2. Ben Howland's passion and love for UCLA is unquestionable
When he started at UCLA he told us that UCLA basketball was his dream job. Today, when many coaches they get good enough they leave the program (ie Chip Kelley, Pete Carroll, Mike Montgomery) to pursue other more potentially beneficial jobs in higher paying or more prestigious jobs. This is not the case with Ben Howland. I don't know what Howland's end-game is, but I certainly feel that he cherishes the job he has and does not take his job for granted (for most of the time, at least). He will stick around as our coach as long as we will allow him to and he is dedicated to keeping the high standards of UCLA basketball alive.

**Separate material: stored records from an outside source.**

Lemma events_named_snoc k rs r :
  events_named k (rs ++ [r])
  = events_named k rs ++ (if decide (RPCStat_Name r = k) then [r] else []).
Proof.
  unfold events_named. rewrite filter_app. reflexivity.
Qed.

Lemma Cost_sum_snoc (cs : list C) (c : C) : Cost_sum (cs ++ [c]) = num_add (Cost_sum cs) c.
Proof. unfold Cost_sum. now rewrite foldl_snoc. Qed.

Lemma Duration_sum_snoc ds d : Duration_sum (ds ++ [d]) = wrap64 (Duration_sum ds + d).
Proof. unfold Duration_sum. now rewrite foldl_snoc. Qed.

(** What the two maps hold for a name after the first loop: nothing when
    no event has the name; otherwise the number of its events (as an
    [int]), their costs added up in order, and their durations added up in
    order. *)
Lemma aggregate_lookup rs k :
  byCount (aggregate rs) !! k
  = match events_named k rs with
    | [] => None
    | es => Some {| count := int_wrap (Z.of_nat (length es));
                    cost := Cost_sum (RPCStat_Cost <$> es) |}
    end
  ∧ durationCount (aggregate rs) !! k
    = match events_named k rs with
      | [] => None
      | es => Some (Duration_sum (RPCStat_Duration <$> es))
      end.
Proof.
  induction rs as [|r rs [IHb IHd]] using rev_ind; [done|].
  rewrite aggregate_snoc, events_named_snoc.
  unfold aggregate_step. cbn [byCount durationCount].
  destruct (decide (RPCStat_Name r = k)) as [E|Hne]; [subst k|].
  - rewrite !lookup_insert_eq.
    destruct (events_named (RPCStat_Name r) rs) as [|e es1] eqn:Hes;
      rewrite IHb; [rewrite lookup_insert_eq; split; reflexivity|].
    cbv beta iota zeta. rewrite IHd. cbn [default count cost].
    change ((e :: es1) ++ [r]) with (e :: (es1 ++ [r])). cbv iota zeta.
    change (e :: (es1 ++ [r])) with ((e :: es1) ++ [r]).
    rewrite !fmap_app, length_app.
    change (RPCStat_Cost <$> [r]) with [RPCStat_Cost r].
    change (RPCStat_Duration <$> [r]) with [RPCStat_Duration r].
    rewrite Cost_sum_snoc, Duration_sum_snoc.
    split; [|reflexivity]. f_equal. f_equal.
    unfold id. cbn [count]. unfold int_wrap. rewrite wrap_add_l. f_equal.
    simpl length. lia.
  - rewrite app_nil_r, !lookup_insert_ne by done. split; [done|].
    destruct (byCount (aggregate rs) !! RPCStat_Name r); [done|].
    now rewrite lookup_insert_ne.
Qed.
End groups.

Lemma Cost_sum_num_sum {C : Type} `{NumericLaws C} (cs : list C) : Cost_sum cs = num_sum cs.
Proof.
  induction cs as [|c cs IH] using rev_ind; [done|].
  rewrite Cost_sum_snoc, num_sum_app, IH. f_equal.
  rewrite num_sum_cons. symmetry. apply num_add_zero_r.
Qed.

Section view_groups.
Context {C : Type} `{Numeric C}.
Variables (h : Host) (g : Lang C) (r : Request).
Variables (full : stats_full C) (stats : RequestStats C).
Hypothesis decoded : decodes_to h g r full stats.
Lemma id_mode_run_ends_witness :
  (run Scenario.board (Scenario.by_id (Some 1) (Some 5)) 5
     (init_state None)).1 <> NoFuel.
Proof.
  apply (id_mode_run_ends Scenario.board (Scenario.by_id (Some 1) (Some 5))
           5 (init_state None) 1 5); [reflexivity|reflexivity|].
  vm_compute. lia.
Defined.

(** ** The store: what a save writes and what the loader reads *)

Lemma load_lines_unusable ls : forall acc,
  LUnusable ∈ ls -> load_lines ls acc = None.
Proof.
  induction ls as [|[a| |] ls IH]; intros acc Hin; cbn.
  - by apply not_elem_of_nil in Hin.
  - apply IH. by apply elem_of_cons in Hin as [?|?].
  - apply IH. by apply elem_of_cons in Hin as [?|?].
  - done.
Qed.

(** X7. One line whose [gall_no] cannot be read makes the loader give up
    the whole file: it logs the warning and returns the empty set, also
    for the records that precede that line. *)
Theorem unusable_line_empties_the_loaded_set (s : state) (ls : list line) :
  st_store s = Some ls -> LUnusable ∈ ls ->
  load_collected_gall_no s = (Ok ∅, logged s Warning MsgLoadFailed).
Proof.
  intros Hs Hin. unfold load_collected_gall_no.
  rewrite (bind_ok get _ s s s) by done.
  by rewrite Hs, (load_lines_unusable _ _ Hin).
Qed.

Lemma unusable_line_empties_the_loaded_set_witness :
  load_collected_gall_no
    (init_state
       (Some [LRecord (mk_stored 7 None "t" 1 "c" 0 0 []); LUnusable]))
  = (Ok ∅,
     logged (init_state
               (Some [LRecord (mk_stored 7 None "t" 1 "c" 0 0 []);
                      LUnusable]))
       Warning MsgLoadFailed).
Proof.
  apply (unusable_line_empties_the_loaded_set _
           [LRecord (mk_stored 7 None "t" 1 "c" 0 0 []); LUnusable]).
  - reflexivity.
  - apply elem_of_cons. right. apply elem_of_cons. by left.
Defined.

3. Recruits from all over the nation come to learn his defense for the NBA
We must all admit that the NBA has taken away a lot from the college game, but it seems like an inevitable part of basketball life. Many recruits come to UCLA knowing that they will probably jump to the NBA in a year or two. After all, that's where all the fame and riches lie. (From this fact alone, the college game is not what it used to be in the 1970s and will NEVER be like that again unless something in the core of the college game changes)

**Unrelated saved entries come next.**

Lemma Set_loop_as_AddPeers_loop (d : list DialOption) (l : list string)
    (s : set_locals Hash) (gp : GRPCPool Hash) (w : world) :
  NoDup l →
  sl_old s = ∅ →
  sl_temp s = grpcGetters gp →
  (∀ a, a ∈ l → grpcGetters gp !! a = None) →
  next_conn (sl_world s) = next_conn w →
  dialed (sl_world s) = dialed w →
  closed (sl_world s) = closed w →
  sl_old (Set_loop dial_error d l s) = ∅ ∧
  sl_temp (Set_loop dial_error d l s) = grpcGetters (AddPeers_loop dial_error l (gp, w)).1 ∧
  next_conn (sl_world (Set_loop dial_error d l s)) =
    next_conn (AddPeers_loop dial_error l (gp, w)).2 ∧
  dialed (sl_world (Set_loop dial_error d l s)) =
    dialed (AddPeers_loop dial_error l (gp, w)).2 ∧
  closed (sl_world (Set_loop dial_error d l s)) =
    closed (AddPeers_loop dial_error l (gp, w)).2 ∧
  ∃ added,
    ring_members (sl_peers (Set_loop dial_error d l s)) =
      ring_members (sl_peers s) ++ added ∧
    ring_members (peers (AddPeers_loop dial_error l (gp, w)).1) =
      ring_members (peers gp) ++ added.
Proof.
  revert s gp w. induction l as [|peer l IH]; intros s gp w Hnd Ho Ht Hl Hn Hdl Hc; simpl.
  - repeat split; try done. exists []. by rewrite !app_nil_r.
  - apply NoDup_cons in Hnd as [Hpeer Hnd].
    assert (sl_old s !! peer = None) as Hold by (by rewrite Ho, lookup_empty).
    assert (grpcGetters gp !! peer = None) as Hgp by (apply Hl; by left).
    destruct (dial_error peer) as [cause|] eqn:Hdial.
    + rewrite (Set_body_dial_failed dial_error d peer cause s Hold Hdial).
      rewrite (AddPeers_body_dial_failed dial_error peer cause gp w Hgp Hdial).
      match goal with
      | |- context [Set_loop dial_error d l ?s'] =>
        match goal with
        | |- context [AddPeers_loop dial_error l (?gp', ?w')] =>
            destruct (IH s' gp' w') as (H1 & H2 & H3 & H4 & H5 & added & H6 & H7)
        end
      end; cbn [sl_old sl_temp sl_world next_conn dialed closed grpcGetters]; try done.
      * intros a Ha. apply Hl. by right.
      * by rewrite Hdl.
      * repeat split; try done. by exists added.
    + rewrite (Set_body_dial_ok dial_error d peer s Hold Hdial).
      rewrite (AddPeers_body_dial_ok dial_error peer gp w Hgp Hdial).
      match goal with
      | |- context [Set_loop dial_error d l ?s'] =>
        match goal with
        | |- context [AddPeers_loop dial_error l (?gp', ?w')] =>
            destruct (IH s' gp' w') as (H1 & H2 & H3 & H4 & H5 & added & H6 & H7)
        end
      end; cbn [sl_old sl_temp sl_world next_conn dialed closed grpcGetters]; try done.
      * by rewrite Ht, Hn.
      * intros a Ha. rewrite lookup_insert_ne by (by intros ->). apply Hl. by right.
      * by rewrite Hn.
      * by rewrite Hdl.
      * repeat split; try done. exists (peer :: added).
        rewrite H6, H7. cbn [sl_peers peers consistenthash.Add ring_members].
        by rewrite <- !app_assoc.
Qed.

Many recruits will be lured to our program not only by the letters U-C-L-A, but also Ben Howland's touted defense. From AAU teams to high school teams, many of the recruits are already well versed at the offensive part of the game but individual and team defense is what is lacking from most players for them to succeed at the next level. So why not learn defense from a renown basketball defense specialist? Ben Howland is known to be one of the great basketball guru's on defense. He is a perfectionist in his coaching and pays a lot of attention to detail, sometimes making players run the same plays until they get it perfect. However, not all of the recruits will pan-out because of various reasons, but it gives them a greater opportunity to succeed at the next level. Seemingly those that graduate have the UCLA effect and are ready for the NBA game almost immediately.
But this seems to be a double-edged sword when recruiting players. While you have those that are elite hard-working players like Love, Westbrook, Afflalo, Shabazz and Adams, you also have those that feel that the NBA should be handed on a silver platter for them: "UCLA Fab 5", Honeycutt, Josh Smith. Defense is not an easy skill to learn and takes a lot of hard work, effort and dedication. Those that are willing to get down and dirty with defense are the ones that come out on top.
Coaches can sometimes be criticized to an extreme by fans (many true some not) that can cost them their jobs. Even though it may seem like the best option at the time, there may be more benefit for keeping them around longer. The best for the team isn't always about finding the next new coach; perhaps it's about taking the coach we have, have him learn from his mistakes and grow fundamentally and strategically to bring the team to new heights instead. (Hey not everyone is perfect). It took John Wooden himself several years of highs and lows before he won his first championship but eventually he got ten of them.
Howland is the type of coach that should and needs to be kept around. His best years are to come as a coach, especially for UCLA, where he has adjusted his coaching style for an elite-tier basketball school. John Wooden said himself in his book, "When we are patient, we'll have greater appreciation of our success" and "We tend to forget that all good things take time."
I have read many articles that call for his head and say that he is not a right fit for the job. Be careful what you wish for, because when he wins a championship with another school, the last words I want to say are "I told you so".